An interactive art installation exploring communication and artificial consciousness through networked string telephones with embedded AI.
String telephones are simple toys where voices travel between paper cups connected by string. In this installation, each cup contains a small AI that reinterprets messages as they pass through the chain.
Starting with words collected from the real internet, each cup relays messages like a game of telephone. When a cup receives audio, its embedded AI adds its own interpretation to create a new message and sends it to the next cup.
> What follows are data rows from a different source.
(** * Sitemap crawler worker: a shallow embedding and its properties

    The development follows the TypeScript sources:
    - [src/sitemap.ts]  : [SitemapSource], [UrlsetParser], [IndexParser],
                          [SitemapParserFactory];
    - [src/crawler.ts]  : [allowedByRobots], [pLimit], [crawlBatch];
    - [src/index.ts]    : [InlineEnqueuer], [QueueEnqueuer], [makeEnqueuer],
                          [inferSitemapFromParams], [limitList] and the
                          [/preview] and [/crawl] routes.

    JavaScript strings are sequences of UTF-16 code units, values are
    modelled by an inductive type, exceptions by a result type, the
    platform (network, URL parser, XML parser, gzip, Unicode case tables)
    by a record of functions, and the promise scheduling of [pLimit] by a
    labelled transition system. *)

From Stdlib Require Import ZArith NArith QArith Qround Relations Wellfounded.
From Stdlib Require Import Strings.String Strings.Ascii Strings.Byte.
From Stdlib Require Import Numbers.DecimalString.
From stdpp Require Import base tactics option list gmap sets fin_sets.
From Equations Require Import Equations.

Set Warnings "-register-all,-clear-no-such-hyp".
Set Warnings "-via-type-remapping,-via-type-mismatch".
Local Open Scope list_scope.

(** ** JavaScript strings *)

(** A UTF-16 code unit, and a string: the sequence of its code units.
    [length], [slice], [indexOf] and the like count code units. *)
Definition unit16 : Type := N.
Definition string : Type := list unit16.

(** String literals of this file stand for the code units of the text
    between the quotes, which is written in UTF-8. *)
Module Literal.

Inductive lit : Type :=
| LNil
| LCons (u : N) (r : lit).
(** [pattern.finditer(s)]: the matches from left to right, each search
    starting where the previous match ended (one character further after
    an empty match). *)
Fixpoint finditer_from (fuel : nat) (r : regex) (sn rs : list ascii)
  : list mobj :=
  match fuel with
  | 0 => []
  | S f =>
      match search_from r sn rs with
      | Some (i, e) =>
          to_mobj i e ::
          (if i <? pos e then finditer_from f r (seen e) (rest e)
           else match rest e with
                | [] => []
                | c :: t => finditer_from f r (c :: seen e) t
                end)
      | None => []
      end
  end.

Definition finditer (r : regex) (s : str) : list mobj :=
  finditer_from (S (length s)) r [] s.

End Re.

(** ** The UOB statement parser (02-Automate-UOB-Credit-Statements.py) *)

Module UOB.

Import Re.

Definition start_marker : str :=
  txt "Post Trans Description of Transaction Transaction Amount".
Definition end_marker : str := txt "SUB TOTAL".

Definition START_MARKER_RE : regex :=
  seqs [ liti "Post"; star ws; opt (Seq (liti "Date") (star ws));
         liti "Trans"; star ws; opt (Seq (liti "Date") (star ws));
         liti "Description"; star ws; liti "of"; star ws;
         liti "Transaction"; star ws; liti "Transaction"; star ws;
         liti "Amount" ].

Definition END_MARKER_RE : regex :=
  seqs [ liti "SUB"; star ws; liti "TOTAL" ].

Definition _compact (s : str) : str := Str.compact s.

(** The text of a document: the page texts joined by line feeds. *)
Definition all_text_of (pages : list str) : str :=
  Str.join [ascii_of_nat 10] pages.

(** [all_text[i:]] and [all_text[:i]]. *)
Definition slice_from (i : nat) (s : str) : str := skipn i s.
Definition slice_to (i : nat) (s : str) : str := firstn i s.

(** The table [raw_index_from_compact]: the original index of every
    character that is not whitespace. *)
Fixpoint raw_index_from (i : nat) (s : str) : list nat :=
  match s with
  | [] => []
  | c :: t =>
      if Str.isspace c then raw_index_from (S i) t
      else i :: raw_index_from (S i) t
  end.

Definition raw_index_from_compact (s : str) : list nat := raw_index_from 0 s.

(** The end of the section: the text up to the end of the first end
    marker after the start. *)
Definition cut_at_end (after_start : str) : option str :=
  match search END_MARKER_RE after_start with
  | None => None
  | Some m => Some (slice_to (m_end m) after_start)
  end.

(** The first definition of [extract_section_text] (lines 38-80), with
    the whitespace-compacted fallback. *)
Definition extract_section_text_compacting (pages : list str) : option str :=
  let all_text := all_text_of pages in
  match search START_MARKER_RE all_text with
  | None =>
      let compact_text := _compact all_text in
      let compact_start := _compact start_marker in
      let idx :=
        match Str.find compact_text compact_start with
        | Some i => Some i
        | None =>
            let fallback :=
              Str.lower (txt "PostTransDescriptionofTransactionTransactionAmount") in
            Str.find (Str.lower compact_text) (_compact fallback)
        end in
      match idx with
      | None => None
      | Some i =>
          match nth_error (raw_index_from_compact all_text) i with
          | None => None
          | Some start_raw_idx => cut_at_end (slice_from start_raw_idx all_text)
          end
      end
  | Some m => cut_at_end (slice_from (m_start m) all_text)
  end.

(** The second definition of [extract_section_text] (lines 165-183).  It
    is bound to the name after the first one, so it is the one the driver
    calls. *)
Definition extract_section_text (pages : list str) : option str :=
  let all_text := all_text_of pages in
  match search START_MARKER_RE all_text with
  | None => None
  | Some m => cut_at_end (slice_from (m_start m) all_text)
  end.

Definition TX_START_RE : regex :=
  seqs [ Bol;
         Grp "post" (seqs [ rep 2 digit; plus ws; rep 3 AZ ]); plus ws;
         Grp "trans" (seqs [ rep 2 digit; plus ws; rep 3 AZ ]); plus ws;
         Grp "rest" (plus dot); Eol ].

(** The amount token [\d{1,3}(?:,\d{3})*\.\d{2}]. *)
Definition amount_token : regex :=
  seqs [ upto 3 digit; star (Seq (chr ",") (rep 3 digit));
         chr "."; rep 2 digit ].

Definition AMT_AT_END_RE : regex :=
  seqs [ Grp "num" amount_token; star ws;
         opt (Grp "suffix" (Alt (liti "CR") (liti "DR"))); Eol ].

Definition AMT_ONLY_RE : regex := Seq Bol AMT_AT_END_RE.

Definition or_empty (o : option str) : str :=
  match o with Some s => s | None => [] end.

Definition normalize_amount (num : option str) (suffix : option str) : str :=
  let num := Str.strip (Str.remove_char "," (or_empty num)) in
  let suf := Str.upper (Str.strip (or_empty suffix)) in
  if Str.eqb suf (txt "CR") then txt "(" ++ num ++ txt ")"
  else match suf with
       | [] => num
       | _ => num ++ suf
       end.

(** [s in {start_marker, end_marker, "Date Date SGD"}]. *)
Definition is_marker_literal (s : str) : bool :=
  Str.eqb s start_marker || Str.eqb s end_marker
  || Str.eqb s (txt "Date Date SGD").

Definition found (o : option mobj) : bool :=
  match o with Some _ => true | None => false end.

Definition PAGE_RE : regex :=
  seqs [ Bol; lit "PAGE"; plus ws; plus digit; plus ws; lit "OF";
         plus ws; plus digit ].

Definition MASKED_PAN_RE : regex :=
  seqs [ Wb; rep 4 digit; chr "-"; rep 4 digit; chr "-"; rep 4 digit;
         chr "-"; rep 4 digit; Wb ].

Definition DATE_DATE_SGD_RE : regex :=
  seqs [ lit "DATE"; plus ws; lit "DATE"; plus ws; lit "SGD" ].

Definition is_redundant_line (line : str) : bool :=
  let s := Str.strip line in
  match s with
  | [] => true
  | _ =>
      let s_upper := Str.upper s in
      let s_compact := Str.upper (Str.compact s) in
      found (search START_MARKER_RE s) || found (search END_MARKER_RE s)
      || is_marker_literal s
      || Str.startswith s_upper (txt "PREVIOUS BALANCE")
      || (Str.contains s_upper (txt "PLEASE")
          && Str.contains s_upper (txt "BOUND")
          && Str.contains s_upper (txt "DUTY"))
      || Str.contains s_compact (txt "PLEASENOTETHATYOUAREBOUNDBYADUTY")
      || Str.contains s_compact (txt "UNAUTHORISEDDEBITS")
      || Str.contains s_compact (txt "CONCLUSIVELYBINDING")
      || Str.contains s_compact (txt "CLAIMAGAINSTTHEBANK")
      || Str.contains s_upper (txt "UNITED OVERSEAS BANK LIMITED")
      || Str.contains s_upper (txt "UOB PLAZA")
      || Str.contains s_upper (txt "WWW.UOB.COM.SG")
      || found (match_ PAGE_RE s_upper)
      || Str.startswith s_upper (txt "UOB ONE CARD")
      || Str.contains s_upper (txt "(CONTINUED)")
      || found (search MASKED_PAN_RE s)
      || found (fullmatch DATE_DATE_SGD_RE s_upper)
      || Str.eqb (txt "DATEDATESGD") s_compact
  end.

(** The loop of [clean_lines] over the stripped lines: a noise line or
    a line holding the start marker is skipped, and the loop stops at
    the first line holding the end marker. *)
Fixpoint clean_loop (raw : list str) : list str :=
  match raw with
  | [] => []
  | ln :: raw' =>
      if is_redundant_line ln then clean_loop raw'
      else if found (search START_MARKER_RE ln) then clean_loop raw'
      else if found (search END_MARKER_RE ln) then []
      else ln :: clean_loop raw'
  end.

Definition clean_lines (section : str) : list str :=
  clean_loop (map Str.strip (Str.splitlines section)).

(** A row of the output; [Year] is absent until [flush] sets it. *)
Record row : Type := mkrow {
  Transaction_Date_Captured : str;
  Description_Captured : str;
  Amount_Captured : str;
  Year : option str
}.

(** Step 1 of [parse_tx_from_buffer]: the amount at the end of the first
    line counts only when some description precedes it. *)
Definition first_line (first : str) : option str * list str :=
  match search AMT_AT_END_RE first with
  | Some m =>
      let before_amt := Str.strip (slice_to (m_start m) first) in
      match before_amt with
      | [] => (None, [first])
      | _ => (Some (normalize_amount (group m "num") (group m "suffix")),
              [before_amt])
      end
  | None => (None, [first])
  end.

(** Step 2: the loop over the continuation lines. *)
Fixpoint continuation (amount : option str) (desc_parts : list str)
    (conts : list str) : option str * list str :=
  match conts with
  | [] => (amount, desc_parts)
  | cont :: conts' =>
      let s := Str.strip cont in
      match s with
      | [] => continuation amount desc_parts conts'
      | _ =>
          if is_redundant_line s then continuation amount desc_parts conts'
          else
            match amount, match_ AMT_ONLY_RE s with
            | None, Some m_only =>
                continuation
                  (Some (normalize_amount (group m_only "num")
                           (group m_only "suffix")))
                  desc_parts conts'
            | _, _ => continuation amount (desc_parts ++ [s]) conts'
            end
      end
  end.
These "brainless" AIs with only 520kB of memory—I call them "people."
sequenceDiagram
participant speaker
participant mini display
participant esp32
participant Host
Host->Host: Pick a topic
loop
Host->Host: Create answer candidates
Host->esp32: Sends answer candidates
esp32->Host: Chooses answer
Host->Host: Generates speech audio
Host->esp32: Sends text
esp32->mini display: shows text
Host->esp32: Sends speech audio
esp32->speaker: Outputs speech
esp32->Host: Sends done (or wait)
Host->Host: Choose next esp32
end
Server (MacBook):
- Extracts nouns from Japanese sentences using morphological analysis
- Sends word vectors to ESP32s for modification
- Converts modified vectors back to words using word2vec similarity
- Generates speech synthesis and transmits audio via UDP
Each Cup (ESP32 + Hardware):
- Microcontroller: ESP32 with SSD1306 OLED display
- Audio: PAM8403 amplifier with speaker
- Case: 3D-printed cup connected by physical string
- AI Processing: Receives word vectors, applies scalar modification, returns modified vectors
- Output: Displays text on screen and plays audio, creating the illusion of sound traveling through the string
- Server extracts a noun from the current sentence
- Server sends the noun's vector to the next ESP32 in sequence
- ESP32 modifies the vector (adds a random scalar) and sends it back
- Server finds the closest word to the modified vector
- Server replaces the original noun with the new word
- Server synthesizes speech and sends audio + text to the ESP32
- ESP32 displays the text and plays the audio
- Process repeats with the next cup in the chain
- Language Processing: Japanese morphological analysis (Vibrato), word2vec (chive-1.3-mc5)
- Hardware: ESP32, SSD1306 OLED, PAM8403 amplifier, 3D-printed enclosures
- Communication: HTTP for text/vectors, UDP for audio streaming
- Audio: Real-time speech synthesis, 8kHz mono PCM